Le steak si savoureux, le gigot du dimanche, la poularde exquise des fêtes, nous les achetons en boucherie ou au supermarché, en petit morceau nettoyé et prédécoupé. On ne voit plus la tête. Le sang a fini de coulé. Les poils, le pelage ou les plumes ne sont plus qu’un lointain souvenir. Il est assez facile d’oublier (il est préférable d’occulter) qu’ils furent un jour animaux, bien vivants, fiers ou paisibles, ruminant ou picorant, ovins, bovins ou volailles…
Je l’oublie pour ma part avec d’autant plus de facilité que je vis en ville. Peu en contact avec les animaux, il m’arrive de devoir rappeler à mes enfants que le lait n’est pas tout à fait fabriqué par « des vaches qui mangent du yaourt »…
Malgré tout, une fois tous les deux ou trois ans, le besoin de renouer avec nos ancestrales racines nous poussent, ma petite famille et moi, à un pèlerinage dans les îles de l’océan indien afin de nous ressourcer au contact de la nature. C’est ainsi qu’il y a quelques années, nous nous sommes retrouvés en compagnie d’amis du coin pour un pique-nique mémorable au bord d’une plage paradisiaque. Tandis qu’avec quelques amies au féminin, nous poirotions gentiment, nous attendions toujours le retour des hommes, partis il y a une heure et qui avaient promis de revenir avec de la « viande fraiche ».
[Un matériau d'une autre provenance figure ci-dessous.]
(** On a well-spaced string [collapse_spaces] changes nothing. *)
Lemma collapse_spaces_fixed (t : jstring) :
  well_spaced t = true -> collapse_spaces t = t.
Proof.
  induction t as [| a t IH]; [reflexivity |].
  cbn [well_spaced]. intros H. apply andb_true_iff in H as [Ha Ht].
  destruct (is_space a) eqn:Hsp.
  - apply andb_true_iff in Ha as [Ha Hnext]. apply N.eqb_eq in Ha. subst a.
    rewrite (collapse_spaces_space _ t Hsp).
    destruct t as [| b t]; [reflexivity |].
    apply negb_true_iff in Hnext.
    simpl drop_spaces. rewrite Hnext. now rewrite (IH Ht).
  - rewrite (collapse_spaces_other a t Hsp). now rewrite (IH Ht).
Qed.

Lemma well_spaced_app_l (a b : jstring) :
  well_spaced (a ++ b) = true -> well_spaced a = true.
Proof.
  induction a as [| x a IH]; [reflexivity |].
  cbn [well_spaced app]. intros H. apply andb_true_iff in H as [Hx Hrest].
  rewrite (IH Hrest), andb_true_r.
  destruct (is_space x); [| reflexivity].
  apply andb_true_iff in Hx as [Hx Hnext]. rewrite Hx. simpl.
  destruct a as [| y a]; [reflexivity | exact Hnext].
Qed.

Lemma well_spaced_app_r (a b : jstring) :
  well_spaced (a ++ b) = true -> well_spaced b = true.
Proof.
  induction a as [| x a IH]; [auto |].
  cbn [well_spaced app]. intros H. apply andb_true_iff in H as [_ Hrest].
  now apply IH.
Qed.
Alors que nous désespérions presque du retour de nos chasseurs-cueilleurs modernes, le bruit d’une camionnette se fit entendre sur la route cahoteuse de terre battue qui faisait le chemin jusqu’à la plage. J’eu alors la surprise de voir descendre, non seulement mon conjoint et ses copains, mais surtout… Une chèvre ! Noir et blanche, toute tachetée mais aussi… Bien vivante ! Je compris sans qu’il fut besoin de longues explications qu’on allait zigouiller là la bête et qu’elle serait le plat principal de notre barbecue ! Je voulus protester… Cela n’était pas digne de notre humanité collective. Le producteur local aurait pu tout aussi bien nous la préparer avant que de l’amener…etc. … Tout le monde ayant l’air de trouver cela normal, je résolus de fermer ma gueule…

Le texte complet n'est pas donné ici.